The first category focuses on deficits in social cognition. Simon Baron-Cohen's empathizing–systemizing theory postulates that autistic individuals can systemize—that is, they can develop internal rules of operation to handle events inside the brain—but are less effective at empathizing by handling events generated by other agents. An extension, the extreme male brain theory, hypothesizes that autism is an extreme case of the male brain, defined psychometrically as individuals in whom systemizing is better than empathizing. These theories are somewhat related to Baron-Cohen's earlier theory of mind approach, which hypothesizes that autistic behavior arises from an inability to ascribe mental states to oneself and others. The theory of mind hypothesis is supported by the atypical responses of children with autism to the Sally–Anne test for reasoning about others' motivations, and the mirror neuron system theory of autism described in Pathophysiology maps well to the hypothesis. However, most studies have found no evidence of impairment in autistic individuals' ability to understand other people's basic intentions or goals; instead, data suggests that impairments are found in understanding more complex social emotions or in considering others' viewpoints.

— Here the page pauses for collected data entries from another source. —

Lemma rerun_changes_nothing_witness :
  exists w1 w2 : world,
    main ucd_excerpt (fs_with (py "Abe Cain")) (py "in.txt")
         {| table := None; report := []; faults := [] |} = (Returned tt, w1)
    /\ main ucd_excerpt (fs_with (py "Abe Cain")) (py "in.txt") w1
       = (Returned tt, w2)
    /\ table w2 = table w1.
Proof.
  apply (rerun_changes_nothing ucd_excerpt (fs_with (py "Abe Cain")) (py "in.txt")
           {| table := None; report := []; faults := [] |}).
  constructor.
Defined.

(** Storing distinct words comes to appending the rows of the new ones. *)
Lemma store_all_new_words (U : unicode_db) (t : list row) (ws : list pystr) :
  NoDup ws ->
  store_all U t ws = t ++ map (scored_row U) (new_words U t ws).
Proof.
  revert t. induction ws as [|x ws IH]; intros t Hnd.
  - cbn. by rewrite app_nil_r.
  - apply NoDup_cons in Hnd as [Hx Hnd].
    rewrite store_all_cons, (IH _ Hnd). unfold new_words, store_word, insert_or_ignore.
    cbn [List.filter scored_row row_word].
    destruct (storable U x) eqn:Hs; [|by rewrite andb_false_r].
    destruct (has_word t x) eqn:E; cbn [negb andb]; [done|].
    cbn [map]. rewrite <- app_assoc. cbn [app]. do 3 f_equal.
    apply filter_ext_in. intros y Hy%list_elem_of_In.
    rewrite has_word_app.
    assert (has_word [scored_row U x] y = false) as ->; [|by rewrite orb_false_r].
    unfold has_word. cbn [existsb scored_row row_word].
    rewrite bool_decide_eq_false_2; [done|]. by intros ->.
Qed.
Lemma processContainer_weather_precondition_witness :
  trackingAdapter noPortEnv "CONT1" = ResultData (fogTracking "CONT1" None) "Tracking found" /\
  (destinationPort (fogTracking "CONT1" None) = None \/
   actualArrival (fogTracking "CONT1" None) = None) /\
  fst (fst (hasWeatherRelatedDelay noPortEnv (fogTracking "CONT1" None) "CONT1" [] st0)) = true /\
  match processContainer noPortEnv (demoShipment "SGL001" ["CONT1"]) "CONT1" st0 with
  | (Returned (record, errs), st') =>
      weatherFetchStatus record = Some NO_DATA_AVAILABLE /\
      errs = snd (fst (hasWeatherRelatedDelay noPortEnv (fogTracking "CONT1" None) "CONT1" [] st0)) /\
      st' = snd (hasWeatherRelatedDelay noPortEnv (fogTracking "CONT1" None) "CONT1" [] st0) /\
      weatherCalls st' = weatherCalls st0
  | (Threw _, st') => st' = st0
  end.
Proof.
  split; [reflexivity|]. split; [left; reflexivity|]. split; [vm_compute; reflexivity|].
  apply (processContainer_weather_precondition noPortEnv (demoShipment "SGL001" ["CONT1"])
           "CONT1" st0 (fogTracking "CONT1" None) "Tracking found").
  - reflexivity.
  - left; reflexivity.
  - vm_compute; reflexivity.
Defined.

(* ===================================================================== *)
(* The keyword analyzer behind the confidence gate                        *)
(* ===================================================================== *)

Section KeywordProofs.
Variable env : Env unit.
Hypothesis Hkeyword : forall c r, delayAnalyzer env c r = keywordAnalyzer c r.

Lemma keyword_fields (r : string) :
  isWeatherRelated (keyword_analyzeDelay r) = has_weather_keyword r /\
  confidence (keyword_analyzeDelay r) = if has_weather_keyword r then 7 # 10 else 9 # 10.
Proof. split; reflexivity. Qed.

Lemma keyword_gate (r cn : string) (errors : list ShipmentAnalysisError) (st : St unit) :
  analyzeDelayWithConfidenceCheck env r cn errors st =
  if has_weather_keyword r
  then (None,
        errors ++ [mkAnalysisError cn "DELAY_ANALYSIS_LOW_CONFIDENCE"
                     (lowConfidenceMessage (numberToString env) (7 # 10) r)],
        mkSt (classifier st) (classified st ++ [r; r]) (weatherCalls st))
  else (Some (keyword_analyzeDelay r), errors,
        mkSt (classifier st) (classified st ++ [r]) (weatherCalls st)).
Proof.
  unfold analyzeDelayWithConfidenceCheck, callAnalyzer.
  rewrite Hkeyword. unfold keywordAnalyzer. cbv beta iota zeta.
  cbn [classifier classified weatherCalls]. rewrite Hkeyword. unfold keywordAnalyzer.
  cbv beta iota zeta.
  destruct (keyword_fields r) as [_ Hc]. rewrite Hc.
  destruct (has_weather_keyword r).
  - replace (Qle_bool CONFIDENCE_THRESHOLD (7 # 10)) with false by reflexivity.
    cbv beta iota. rewrite <- app_assoc. reflexivity.
  - replace (Qle_bool CONFIDENCE_THRESHOLD (9 # 10)) with true by reflexivity.
    cbv beta iota. reflexivity.
Qed.

Lemma keyword_weather_loop (reasons : list string) : forall cn errors st,
  weather_loop env reasons cn errors st =
  (false,
   errors ++ map (fun r => mkAnalysisError cn "DELAY_ANALYSIS_LOW_CONFIDENCE"
                             (lowConfidenceMessage (numberToString env) (7 # 10) r))
                 (List.filter has_weather_keyword reasons),
   mkSt (classifier st)
        (classified st ++ concat (map (fun r => if has_weather_keyword r then [r; r] else [r])
                                      reasons))
        (weatherCalls st)).
Proof.
  induction reasons as [|r rest IH]; intros cn errors st.
  - cbn [weather_loop List.filter map concat]. rewrite !app_nil_r. destruct st; reflexivity.
  - cbn [weather_loop]. rewrite keyword_gate.
    destruct (keyword_fields r) as [Hw _].
    destruct (has_weather_keyword r) eqn:K; cbv beta iota zeta.
    + rewrite IH. cbn [List.filter map concat classifier classified weatherCalls].
      rewrite K. cbn [app]. rewrite <- !app_assoc. reflexivity.
    + rewrite Hw. rewrite IH. cbn [List.filter map concat classifier classified weatherCalls].
      rewrite K. cbn [app]. rewrite <- !app_assoc. reflexivity.
Qed.

(** C10: the keyword analyzer answers confidence 0.7 on a keyword match
    (weather-related) and 0.9 otherwise; 0.7 is below the 0.8 threshold,
    so with this classifier hasWeatherRelatedDelay is always false, no
    weather fetch occurs, and each reason containing a weather keyword
    costs exactly two classifier calls and one
    DELAY_ANALYSIS_LOW_CONFIDENCE error. *)
Theorem keyword_classifier_never_weather :
  (forall r, isWeatherRelated (keyword_analyzeDelay r) = has_weather_keyword r /\
             confidence (keyword_analyzeDelay r) =
             if has_weather_keyword r then 7 # 10 else 9 # 10) /\
  (7 # 10 < CONFIDENCE_THRESHOLD)%Q /\ (CONFIDENCE_THRESHOLD <= 9 # 10)%Q /\
  (forall tracking cn errors st,
     hasWeatherRelatedDelay env tracking cn errors st =
     (false,
      errors ++ map (fun r => mkAnalysisError cn "DELAY_ANALYSIS_LOW_CONFIDENCE"
                                (lowConfidenceMessage (numberToString env) (7 # 10) r))
                    (List.filter has_weather_keyword (delayReasons tracking)),
      mkSt (classifier st)
           (classified st ++ concat (map (fun r => if has_weather_keyword r then [r; r] else [r])
                                         (delayReasons tracking)))
           (weatherCalls st))) /\
  (forall shipment cn st,
     match processContainer env shipment cn st with
     | (Returned (record, _), st') =>
         weatherFetchStatus record = None /\ weatherCalls st' = weatherCalls st
     | (Threw _, st') => st' = st
     end).
Proof.
  split; [intros r; split; reflexivity|].
  split; [reflexivity|]. split; [discriminate|].
  split; [intros; apply keyword_weather_loop|].
  intros shipment cn st. unfold processContainer.
  destruct (trackingAdapter env cn) as [t m|m|m]; cbv beta iota zeta;
    destruct (buildBaseRecord env shipment cn _) as [record|e] eqn:B; try reflexivity;
    cbv beta iota zeta.
  - unfold hasWeatherRelatedDelay. rewrite keyword_weather_loop. cbv beta iota zeta.
    split; [apply (buildBaseRecord_status env _ _ _ _ B)|reflexivity].
  - split; [apply (buildBaseRecord_status env _ _ _ _ B)|reflexivity].
  - split; [apply (buildBaseRecord_status env _ _ _ _ B)|reflexivity].
Qed.
End KeywordProofs.

Lemma keyword_classifier_never_weather_witness :
  (forall c r, delayAnalyzer keywordEnv c r = keywordAnalyzer c r) /\
  fst (fst (hasWeatherRelatedDelay keywordEnv (fogTracking "CONT1" (Some hamburg)) "CONT1" [] st0))
  = false.
Proof.
  assert (Hk : forall c r, delayAnalyzer keywordEnv c r = keywordAnalyzer c r)
    by (intros; reflexivity).
  split; [exact Hk|].
  destruct (keyword_classifier_never_weather keywordEnv Hk) as (_ & _ & _ & Hloop & _).
  rewrite Hloop. reflexivity.
Defined.

(* ===================================================================== *)
(* Record accounting: proofs                                              *)
(* ===================================================================== *)

Lemma chunk_from_concat {A} (l : list A) (size : nat) (Hsize : 0 < size) :
  forall fuel i, length l <= i + fuel * size ->
  concat (chunk_from l size fuel i) = skipn i l.
Proof.
  induction fuel as [|fuel IH]; intros i Hlen; cbn [chunk_from].
  - rewrite skipn_all2 by lia. reflexivity.
  - change (S fuel * size) with (size + fuel * size) in Hlen.
    destruct (Nat.ltb_spec i (length l)) as [Hi|Hi].
    + cbn [concat]. rewrite IH by lia. unfold slice.
      replace (i + size - i) with size by lia.
      replace (i + size) with (size + i) by lia.
      rewrite <- skipn_skipn. apply firstn_skipn.
    + rewrite skipn_all2 by lia. reflexivity.
Qed.

Lemma chunkArray_concat {A} (l : list A) (size : nat) :
  0 < size -> concat (chunkArray l size) = l.
Proof.
  intros Hsize. unfold chunkArray.
  rewrite chunk_from_concat by (try exact Hsize; nia). reflexivity.
Qed.

Lemma list_sum_map_concat {A} (f : A -> nat) (ll : list (list A)) :
  list_sum (map f (concat ll)) = list_sum (map (fun l => list_sum (map f l)) ll).
Proof.
  induction ll as [|l ll IH]; [reflexivity|].
  cbn [concat map]. rewrite map_app, list_sum_app, IH. reflexivity.
Qed.

Section Accounting.
Context {CS : Type}.
Variable env : Env CS.

(* processContainer rejects exactly on the containers of
   [container_raises]. *)
Lemma processContainer_is_threw (shipment : Shipment) (cn : string) (st : St CS) :
  is_threw (fst (processContainer env shipment cn st)) = container_raises env cn.
Proof.
  unfold processContainer, container_raises.
  destruct (trackingAdapter env cn) as [t m|m|m]; cbv beta iota zeta;
    [|reflexivity|reflexivity].
  unfold buildBaseRecord, optISOString. cbn [option_map].
  destruct (estimatedArrival t); cbn [toISOString is_invalid orb]; [|reflexivity].
  destruct (actualArrival t) as [[dday dms|]|]; cbn [toISOString is_invalid]; cbv beta iota zeta;
    try reflexivity;
    destruct (hasWeatherRelatedDelay env t cn [] st) as [[[|] e1] s1]; cbv beta iota zeta;
    try reflexivity;
    destruct (fetchWeatherSafely env t cn e1 s1) as [[w e2] s2]; reflexivity.
Qed.

(* A rejecting container: buildBaseRecord's toISOString throws before any
   classifier or weather call. *)
Lemma processContainer_raises (shipment : Shipment) (cn : string) (st : St CS) :
  container_raises env cn = true ->
  processContainer env shipment cn st =
  (Threw (mkError "RangeError" "Invalid time value" None), st).
Proof.
  unfold processContainer, container_raises.
  destruct (trackingAdapter env cn) as [t m|m|m]; cbv beta iota zeta; [|discriminate|discriminate].
  unfold buildBaseRecord, optISOString. cbn [option_map].
  destruct (estimatedArrival t) as [eday ems|]; cbn [toISOString is_invalid orb];
    [|intros _; reflexivity].
  destruct (actualArrival t) as [[dday dms|]|]; cbn [toISOString is_invalid]; cbv beta iota zeta;
    [discriminate|intros _; reflexivity|discriminate].
Qed.
(** * Sensor calibration of the CSJBot firmware

    A shallow embedding of [docs/sensor_calibration.c] and
    [docs/sensor_calibration.h]: the calibration record, the seven
    per-sensor calibrators, the validator, the EEPROM persistence
    adapter, the calibration state machine and the drift monitor,
    followed by the properties of the design that hold of this code.

    Conventions.
    - [uint32_t], [uint16_t] and [uint8_t] values are [Z] with the
      wrap-around written out ([mod 2^32], [mod 2^16]).
    - [float] is IEEE-754 binary32 and [double] is binary64, both with
      round-to-nearest-even and every operation rounded to its own
      format; the operations are those of [SpecFloat], which compute.
    - The file-scope variables of the C file are the fields of [State];
      the collaborators declared at the end of the header (sensor reads,
      motion, encoders, clock, EEPROM) are the [Hardware] component.
    - [log_info], [log_warning] and [log_error] have no effect on the
      state and are left out. *)

From Stdlib Require Import ZArith List Bool Lia PeanoNat.
From Stdlib Require Import Floats.SpecFloat.
Import ListNotations.
Open Scope Z_scope.

(* ====================================================================== *)
(** ** Floating point *)
(* ====================================================================== *)

(** The C type [float]: a binary32 number, [prec = 24], [emax = 128]. *)
Definition float : Type := spec_float.

(** The C type [double]: a binary64 number, [prec = 53], [emax = 1024]. *)
Definition double : Type := spec_float.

The second category focuses on nonsocial or general processing: the executive functions such as working memory, planning, inhibition. In his review, Kenworthy states that "the claim of executive dysfunction as a causal factor in autism is controversial", however, "it is clear that executive dysfunction plays a role in the social and cognitive deficits observed in individuals with autism". Tests of core executive processes such as eye movement tasks indicate improvement from late childhood to adolescence, but performance never reaches typical adult levels. A strength of the theory is predicting stereotyped behavior and narrow interests; two weaknesses are that executive function is hard to measure and that executive function deficits have not been found in young children with autism.

Weak central coherence theory hypothesizes that a limited ability to see the big picture underlies the central disturbance in autism. One strength of this theory is predicting special talents and peaks in performance in autistic people. A related theory—enhanced perceptual functioning—focuses more on the superiority of locally oriented and perceptual operations in autistic individuals. Yet another, monotropism, posits that autism stems from a different cognitive style, tending to focus attention (or processing resources) intensely, to the exclusion of other stimuli. These theories map well from the underconnectivity theory of autism.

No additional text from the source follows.